• Task directions:
Write out again the entries from the first line to the line that includes "the vote, timeout", keeping both of those lines.

• Stored items:
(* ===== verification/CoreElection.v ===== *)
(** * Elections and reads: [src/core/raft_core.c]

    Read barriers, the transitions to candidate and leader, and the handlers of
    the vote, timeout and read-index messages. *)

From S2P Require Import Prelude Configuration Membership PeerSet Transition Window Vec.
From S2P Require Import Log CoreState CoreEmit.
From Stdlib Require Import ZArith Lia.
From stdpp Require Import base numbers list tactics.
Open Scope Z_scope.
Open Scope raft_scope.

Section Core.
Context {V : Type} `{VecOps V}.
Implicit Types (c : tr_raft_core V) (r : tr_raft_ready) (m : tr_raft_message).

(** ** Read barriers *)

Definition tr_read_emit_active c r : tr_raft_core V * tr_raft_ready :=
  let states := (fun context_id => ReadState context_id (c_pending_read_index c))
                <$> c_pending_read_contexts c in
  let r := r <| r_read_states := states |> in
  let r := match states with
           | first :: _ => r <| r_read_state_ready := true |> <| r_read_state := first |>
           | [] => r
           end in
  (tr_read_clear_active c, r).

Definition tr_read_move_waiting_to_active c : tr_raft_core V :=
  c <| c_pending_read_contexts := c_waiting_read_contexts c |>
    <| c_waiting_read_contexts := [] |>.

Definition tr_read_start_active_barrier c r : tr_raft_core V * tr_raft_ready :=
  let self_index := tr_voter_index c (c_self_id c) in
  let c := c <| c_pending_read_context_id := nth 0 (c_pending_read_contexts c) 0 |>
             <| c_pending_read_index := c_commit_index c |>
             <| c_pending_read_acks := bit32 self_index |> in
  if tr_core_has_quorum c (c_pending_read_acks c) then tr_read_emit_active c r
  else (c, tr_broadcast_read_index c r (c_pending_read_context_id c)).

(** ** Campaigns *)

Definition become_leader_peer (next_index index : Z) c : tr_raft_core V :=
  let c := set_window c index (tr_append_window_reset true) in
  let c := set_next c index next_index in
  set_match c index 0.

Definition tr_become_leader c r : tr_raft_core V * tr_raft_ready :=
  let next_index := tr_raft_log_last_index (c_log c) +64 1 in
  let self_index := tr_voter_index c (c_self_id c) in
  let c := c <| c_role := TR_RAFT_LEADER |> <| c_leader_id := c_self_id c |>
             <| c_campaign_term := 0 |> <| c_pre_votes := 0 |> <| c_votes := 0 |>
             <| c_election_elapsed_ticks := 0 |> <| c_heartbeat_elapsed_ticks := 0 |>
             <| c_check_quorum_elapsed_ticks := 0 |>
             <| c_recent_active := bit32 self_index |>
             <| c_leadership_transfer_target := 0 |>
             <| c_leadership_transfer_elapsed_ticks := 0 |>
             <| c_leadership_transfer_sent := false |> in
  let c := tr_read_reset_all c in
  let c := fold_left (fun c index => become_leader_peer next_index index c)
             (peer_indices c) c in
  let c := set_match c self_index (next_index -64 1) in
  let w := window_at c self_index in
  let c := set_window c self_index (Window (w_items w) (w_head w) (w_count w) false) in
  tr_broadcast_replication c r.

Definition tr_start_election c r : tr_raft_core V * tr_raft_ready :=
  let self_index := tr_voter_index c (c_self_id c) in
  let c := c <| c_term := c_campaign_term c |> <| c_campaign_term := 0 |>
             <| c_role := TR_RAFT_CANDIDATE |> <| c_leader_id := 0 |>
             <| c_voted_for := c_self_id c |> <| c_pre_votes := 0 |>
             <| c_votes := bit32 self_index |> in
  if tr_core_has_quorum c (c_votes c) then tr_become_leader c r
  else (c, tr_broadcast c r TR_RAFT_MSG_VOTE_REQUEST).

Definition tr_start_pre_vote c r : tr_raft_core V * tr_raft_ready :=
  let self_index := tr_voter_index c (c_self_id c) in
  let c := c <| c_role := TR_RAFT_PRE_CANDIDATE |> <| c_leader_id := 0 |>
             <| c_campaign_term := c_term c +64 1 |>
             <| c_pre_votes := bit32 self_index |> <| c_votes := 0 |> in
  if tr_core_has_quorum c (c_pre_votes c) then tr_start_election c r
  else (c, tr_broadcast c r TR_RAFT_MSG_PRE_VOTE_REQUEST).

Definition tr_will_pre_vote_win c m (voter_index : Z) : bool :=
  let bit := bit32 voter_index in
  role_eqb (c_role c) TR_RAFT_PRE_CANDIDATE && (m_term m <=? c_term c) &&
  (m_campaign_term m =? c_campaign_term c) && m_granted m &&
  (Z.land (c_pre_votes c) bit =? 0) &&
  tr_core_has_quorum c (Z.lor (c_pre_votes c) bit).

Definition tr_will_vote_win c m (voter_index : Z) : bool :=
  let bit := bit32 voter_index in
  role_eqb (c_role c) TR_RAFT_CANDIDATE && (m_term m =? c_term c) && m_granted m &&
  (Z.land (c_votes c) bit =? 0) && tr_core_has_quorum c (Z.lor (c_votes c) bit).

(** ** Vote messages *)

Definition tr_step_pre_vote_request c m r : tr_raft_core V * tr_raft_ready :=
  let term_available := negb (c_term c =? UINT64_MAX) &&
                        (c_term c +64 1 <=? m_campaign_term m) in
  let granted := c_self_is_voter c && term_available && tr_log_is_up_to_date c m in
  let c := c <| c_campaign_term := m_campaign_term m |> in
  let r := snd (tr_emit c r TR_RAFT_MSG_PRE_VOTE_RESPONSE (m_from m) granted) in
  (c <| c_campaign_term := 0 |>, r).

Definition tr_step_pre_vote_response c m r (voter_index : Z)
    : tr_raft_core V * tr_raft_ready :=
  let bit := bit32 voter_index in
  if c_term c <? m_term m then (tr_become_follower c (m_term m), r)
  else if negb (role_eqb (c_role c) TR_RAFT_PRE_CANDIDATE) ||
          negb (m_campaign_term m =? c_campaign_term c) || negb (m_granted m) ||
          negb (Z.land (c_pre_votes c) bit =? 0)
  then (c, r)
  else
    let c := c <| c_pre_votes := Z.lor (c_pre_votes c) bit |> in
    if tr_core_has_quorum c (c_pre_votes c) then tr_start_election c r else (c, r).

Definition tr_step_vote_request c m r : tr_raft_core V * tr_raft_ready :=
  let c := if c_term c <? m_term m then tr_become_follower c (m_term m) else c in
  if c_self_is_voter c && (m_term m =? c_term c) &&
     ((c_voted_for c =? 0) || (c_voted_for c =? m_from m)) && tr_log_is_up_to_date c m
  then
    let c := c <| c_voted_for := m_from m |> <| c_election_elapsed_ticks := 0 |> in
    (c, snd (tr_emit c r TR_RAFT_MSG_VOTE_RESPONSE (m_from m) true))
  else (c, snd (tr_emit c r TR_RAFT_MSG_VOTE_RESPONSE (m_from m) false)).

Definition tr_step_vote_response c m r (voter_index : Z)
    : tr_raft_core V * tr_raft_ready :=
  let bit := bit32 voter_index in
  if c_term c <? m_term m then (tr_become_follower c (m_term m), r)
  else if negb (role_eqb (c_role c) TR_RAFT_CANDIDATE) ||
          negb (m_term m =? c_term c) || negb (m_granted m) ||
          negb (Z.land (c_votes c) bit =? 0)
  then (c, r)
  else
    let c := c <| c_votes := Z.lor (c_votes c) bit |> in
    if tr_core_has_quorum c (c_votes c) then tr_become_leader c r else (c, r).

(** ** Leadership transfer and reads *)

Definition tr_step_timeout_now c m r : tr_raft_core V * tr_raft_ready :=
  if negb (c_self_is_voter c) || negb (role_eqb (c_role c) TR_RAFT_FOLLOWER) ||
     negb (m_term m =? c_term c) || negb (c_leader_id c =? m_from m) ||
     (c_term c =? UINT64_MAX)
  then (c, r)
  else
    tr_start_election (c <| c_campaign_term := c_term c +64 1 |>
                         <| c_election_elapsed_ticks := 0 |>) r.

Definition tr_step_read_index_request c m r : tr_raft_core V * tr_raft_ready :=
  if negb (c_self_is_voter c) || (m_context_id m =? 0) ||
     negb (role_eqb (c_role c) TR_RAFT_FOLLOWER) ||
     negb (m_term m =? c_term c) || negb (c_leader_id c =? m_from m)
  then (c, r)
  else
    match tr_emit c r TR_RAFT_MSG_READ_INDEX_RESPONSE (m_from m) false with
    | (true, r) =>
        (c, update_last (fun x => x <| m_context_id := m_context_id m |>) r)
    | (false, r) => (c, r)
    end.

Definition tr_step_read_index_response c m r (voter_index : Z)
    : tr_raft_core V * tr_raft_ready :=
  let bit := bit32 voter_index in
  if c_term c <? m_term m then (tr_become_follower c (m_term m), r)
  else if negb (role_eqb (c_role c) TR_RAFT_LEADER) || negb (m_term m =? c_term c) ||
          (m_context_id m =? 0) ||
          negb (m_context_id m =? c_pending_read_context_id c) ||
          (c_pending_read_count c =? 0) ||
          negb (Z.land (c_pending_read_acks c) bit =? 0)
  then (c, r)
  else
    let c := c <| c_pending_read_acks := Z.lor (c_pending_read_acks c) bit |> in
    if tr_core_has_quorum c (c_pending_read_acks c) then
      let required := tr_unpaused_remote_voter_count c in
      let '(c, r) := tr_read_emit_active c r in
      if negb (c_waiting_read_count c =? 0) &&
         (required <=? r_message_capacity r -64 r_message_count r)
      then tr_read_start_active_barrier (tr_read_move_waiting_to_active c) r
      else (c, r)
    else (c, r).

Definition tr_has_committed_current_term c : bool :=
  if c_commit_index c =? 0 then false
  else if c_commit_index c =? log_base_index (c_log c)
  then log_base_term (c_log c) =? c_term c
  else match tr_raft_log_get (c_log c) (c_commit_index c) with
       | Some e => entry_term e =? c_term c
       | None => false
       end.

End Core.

• The answer:
(* ===== verification/CoreElection.v ===== *)
(** * Elections and reads: [src/core/raft_core.c]

    Read barriers, the transitions to candidate and leader, and the handlers of
    the vote, timeout and read-index messages. *)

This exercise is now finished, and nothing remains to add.